Während er mich an einem viel zu warmen Märzmorgen Richtung Flughafen fährt, reden wir natürlich über den furchtbaren Krieg in der Ukraine. Egal, wie sehr man es auch versucht, man kommt nicht daran vorbei. Das Thema ist omnipräsent und weckt in Branko böse Erinnerungen an seine eigene Vergangenheit.

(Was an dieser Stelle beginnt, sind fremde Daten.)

(** ** The operation *)

Lemma materialize_fields n :
  chain (materialize_utxos n) = chain n /\ bodies (materialize_utxos n) = bodies n /\ undos (materialize_utxos n) = undos n /\
  utxo_store (materialize_utxos n) = utxo_store n /\ utxos_materialized (materialize_utxos n) = true.
Proof. unfold materialize_utxos. destruct (utxos_materialized n) eqn:E; done. Qed.

Lemma common_height_found path active h k : common_height path active h (Some k) <> None.
Proof.
  revert active h k. induction path as [|p path IH]; intros active h k; [done|]. destruct active; [done|]. cbn [common_height].
  case_bool_decide; apply IH.
Qed.

(** The end is the requested tip, or the chain and the durable set of before. *)
Lemma activate_spec n tip :
  node_ok n -> small n ->
  match activate_chain cf now cache tip n with
  | (n', Ok _) => node_ok n' /\ list.last (active_chain (chain n')) = Some tip /\ kept n n'
  | (n', Err _) => node_ok n' /\ active_chain (chain n') = active_chain (chain n) /\ kept n n' /\ utxo_store n' = utxo_store n
  end.
Proof.
  intros Hn Hsmall. unfold activate_chain. destruct (has_invalid_ancestor (chain n) tip) eqn:Einv; [done|].
  destruct (materialize_fields n) as (M1 & M2 & M3 & M4 & M5). pose proof (materialize_ok n Hn) as Hm.
  unfold bind at 1, modify at 1. set (m := materialize_utxos n) in *.
  assert (Hkm : kept n m) by (split; by rewrite ?M1, ?M2, ?M3).
  unfold bind at 1. rewrite M1. destruct (candidate_path cf (chain n) tip) as [path|] eqn:Ep; cbn [ok_or].
  2: { by rewrite M1, M4. }
  pose proof (co_chain _ _ _ _ _ (no_core _ _ _ _ _ Hn)) as Hok.
  destruct (candidate_path_spec cf net _ _ _ Hok Ep) as (Hl & Hlast & Hg).
  pose proof (linked_valid cf net _ _ _ Hok Hl Hlast Einv) as Hv. pose proof (genesis_first cf net _ Hok) as Hgf.
  assert (Hsm : small m) by (unfold small; by rewrite M1).
  rewrite <- M1 in Hl, Hv, Hgf. unfold bind at 1.
  destruct (common_height path (active_chain (chain m)) 0 None) as [k|] eqn:Ek.
  2: { destruct path as [|p path]; [done|]. destruct (active_chain (chain m)) as [|a active]; [done|].
       cbn in Hg, Hgf. injection Hg as ->. injection Hgf as ->. cbn [common_height] in Ek. rewrite bool_decide_true in Ek by done.
       by destruct (common_height_found _ _ _ _ Ek). }
  destruct (Nat.ltb_spec 1 (length (active_chain (chain m)))) as [Hlen|Hlen].
  - apply common_height_spec in Ek as [?|(i & hash & -> & H1 & H2)]; [done|]. cbn [Nat.add].
    pose proof (suffix_spec m path i hash Hm M5 Hsm Hl Hv H1 H2) as Hs.
    destruct (activate_chain_from_pruned_suffix cf now cache path i m) as [n' [activated|e]].
    + destruct Hs as (-> & Hn' & Ha & [K1 K2 K3 K4]). unfold ret. split; [done|]. split; [by rewrite Ha|].
      split; [by rewrite K1, M1|by rewrite K2, M1|by rewrite K3, M2|]. intros hash0 H. apply K4. by rewrite M3.
    + destruct Hs as [bh ->]. split; [by apply node_touch|]. cbn [touch set_chain chain set_best_header active_chain utxo_store].
      rewrite M1, M4. split; [done|]. split; [|done]. destruct Hkm. by split.
  - assert (Hone : active_chain (chain m) = [g]).
    { destruct (active_chain (chain m)) as [|a [|b l]]; [done| |simpl in Hlen; lia]. by injection Hgf as ->. }
    pose proof (full_spec m path Hm Hsm Hone Hl Hg Hv) as Hf. destruct (full_replay cf now cache path m) as [n' [[]|e]].
    + destruct Hf as (Hn' & Ha & [K1 K2 K3 K4]). split; [done|]. split; [by rewrite Ha|].
      split; [by rewrite K1, M1|by rewrite K2, M1|by rewrite K3, M2|]. intros hash0 H. apply K4. by rewrite M3.
    + destruct Hf as (Hn' & Ha & [K1 K2 K3 K4] & Hst). split; [done|]. split; [by rewrite Ha, M1|]. split; [|by rewrite Hst].
      split; [by rewrite K1, M1|by rewrite K2, M1|by rewrite K3, M2|]. intros hash0 H. apply K4. by rewrite M3.
Qed.
End Activate.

Der Serbe lebte an der Grenze zum Kosovo und bekam die Luftangriffe und Bombardierungen der NATO direkt mit. „Was Putin in der Ukraine macht, ist schrecklich“, zeigt er sich erschüttert, „es ist nicht zu entschuldigen. Keiner will Krieg, und am Ende erwischt es immer das Volk, den kleinen Mann. Nicht die Politiker und Reichen.“
Branko tut sein Möglichstes, um zu helfen. In seinem Heimatbezirk Floridsdorf spendete er noch am Abend vor unserer Fahrt alte Kleidung und Decken. Er übergab die Hilfsgüter mit seinen Kindern, obwohl es daheim auch alles andere als rosig aussieht. Sein Unternehmen hatte vor Corona noch 13 Autos in der Flotte, jetzt seien es bloß noch vier. „Die Touristen bleiben aus, und ohne die Russen wird es noch schlimmer werden.“Durch seinen Job ist Branko im Zwiespalt. Er verurteilt das Vorgehen Putins, weiß aber auch, dass ein Wien ohne Russland-Touristen negative Auswirkungen auf seinen Job hat. Dazu gesellen sich private Sorgen. In seiner Wohnung schnellen die Energie- und Heizkosten in schwindelerregende Höhen, dazu kommt das Parkpickerl, das ihm mit seinem Auto mit niederösterreichischem Firmenkennzeichen Probleme bereitet. Manchmal hilft nur mehr das Credo: Die Hoffnung stirbt zuletzt.